What to do: Copy out the entries that follow, unchanged.

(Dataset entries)
........

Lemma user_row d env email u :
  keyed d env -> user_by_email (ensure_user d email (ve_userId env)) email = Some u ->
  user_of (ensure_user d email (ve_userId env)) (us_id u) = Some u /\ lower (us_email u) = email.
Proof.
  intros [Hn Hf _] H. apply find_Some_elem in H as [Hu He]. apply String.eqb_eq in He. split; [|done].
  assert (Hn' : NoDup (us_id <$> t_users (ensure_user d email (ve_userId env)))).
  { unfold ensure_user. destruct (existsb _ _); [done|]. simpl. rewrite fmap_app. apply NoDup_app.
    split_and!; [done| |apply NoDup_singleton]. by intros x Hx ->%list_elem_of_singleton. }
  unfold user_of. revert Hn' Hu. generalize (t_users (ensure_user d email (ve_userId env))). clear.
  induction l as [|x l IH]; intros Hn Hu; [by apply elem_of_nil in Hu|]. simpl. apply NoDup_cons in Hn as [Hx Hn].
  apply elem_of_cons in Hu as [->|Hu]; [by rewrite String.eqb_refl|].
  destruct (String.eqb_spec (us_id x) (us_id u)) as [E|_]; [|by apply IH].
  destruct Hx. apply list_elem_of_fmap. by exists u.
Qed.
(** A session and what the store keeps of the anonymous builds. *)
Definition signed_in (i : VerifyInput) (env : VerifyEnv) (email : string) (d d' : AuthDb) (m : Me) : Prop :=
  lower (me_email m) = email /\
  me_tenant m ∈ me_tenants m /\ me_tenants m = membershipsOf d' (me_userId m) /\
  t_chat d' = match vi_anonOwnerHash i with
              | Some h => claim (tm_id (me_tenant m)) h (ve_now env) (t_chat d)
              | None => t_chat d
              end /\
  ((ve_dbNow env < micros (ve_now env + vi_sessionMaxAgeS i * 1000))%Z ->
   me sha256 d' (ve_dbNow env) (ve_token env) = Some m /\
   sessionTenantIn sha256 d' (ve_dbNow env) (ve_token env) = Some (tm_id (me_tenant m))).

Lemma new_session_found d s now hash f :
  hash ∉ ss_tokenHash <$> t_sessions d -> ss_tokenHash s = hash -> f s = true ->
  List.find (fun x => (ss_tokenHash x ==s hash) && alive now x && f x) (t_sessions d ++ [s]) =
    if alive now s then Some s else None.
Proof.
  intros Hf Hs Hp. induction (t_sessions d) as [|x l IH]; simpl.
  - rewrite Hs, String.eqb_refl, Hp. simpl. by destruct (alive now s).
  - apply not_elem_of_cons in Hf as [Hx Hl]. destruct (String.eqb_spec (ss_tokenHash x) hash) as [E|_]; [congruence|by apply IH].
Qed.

........

Answer to this task:
Lemma user_row d env email u :
  keyed d env -> user_by_email (ensure_user d email (ve_userId env)) email = Some u ->
  user_of (ensure_user d email (ve_userId env)) (us_id u) = Some u /\ lower (us_email u) = email.
Proof.
  intros [Hn Hf _] H. apply find_Some_elem in H as [Hu He]. apply String.eqb_eq in He. split; [|done].
  assert (Hn' : NoDup (us_id <$> t_users (ensure_user d email (ve_userId env)))).
  { unfold ensure_user. destruct (existsb _ _); [done|]. simpl. rewrite fmap_app. apply NoDup_app.
    split_and!; [done| |apply NoDup_singleton]. by intros x Hx ->%list_elem_of_singleton. }
  unfold user_of. revert Hn' Hu. generalize (t_users (ensure_user d email (ve_userId env))). clear.
  induction l as [|x l IH]; intros Hn Hu; [by apply elem_of_nil in Hu|]. simpl. apply NoDup_cons in Hn as [Hx Hn].
  apply elem_of_cons in Hu as [->|Hu]; [by rewrite String.eqb_refl|].
  destruct (String.eqb_spec (us_id x) (us_id u)) as [E|_]; [|by apply IH].
  destruct Hx. apply list_elem_of_fmap. by exists u.
Qed.
(** A session and what the store keeps of the anonymous builds. *)
Definition signed_in (i : VerifyInput) (env : VerifyEnv) (email : string) (d d' : AuthDb) (m : Me) : Prop :=
  lower (me_email m) = email /\
  me_tenant m ∈ me_tenants m /\ me_tenants m = membershipsOf d' (me_userId m) /\
  t_chat d' = match vi_anonOwnerHash i with
              | Some h => claim (tm_id (me_tenant m)) h (ve_now env) (t_chat d)
              | None => t_chat d
              end /\
  ((ve_dbNow env < micros (ve_now env + vi_sessionMaxAgeS i * 1000))%Z ->
   me sha256 d' (ve_dbNow env) (ve_token env) = Some m /\
   sessionTenantIn sha256 d' (ve_dbNow env) (ve_token env) = Some (tm_id (me_tenant m))).

Lemma new_session_found d s now hash f :
  hash ∉ ss_tokenHash <$> t_sessions d -> ss_tokenHash s = hash -> f s = true ->
  List.find (fun x => (ss_tokenHash x ==s hash) && alive now x && f x) (t_sessions d ++ [s]) =
    if alive now s then Some s else None.
Proof.
  intros Hf Hs Hp. induction (t_sessions d) as [|x l IH]; simpl.
  - rewrite Hs, String.eqb_refl, Hp. simpl. by destruct (alive now s).
  - apply not_elem_of_cons in Hf as [Hx Hl]. destruct (String.eqb_spec (ss_tokenHash x) hash) as [E|_]; [congruence|by apply IH].
Qed.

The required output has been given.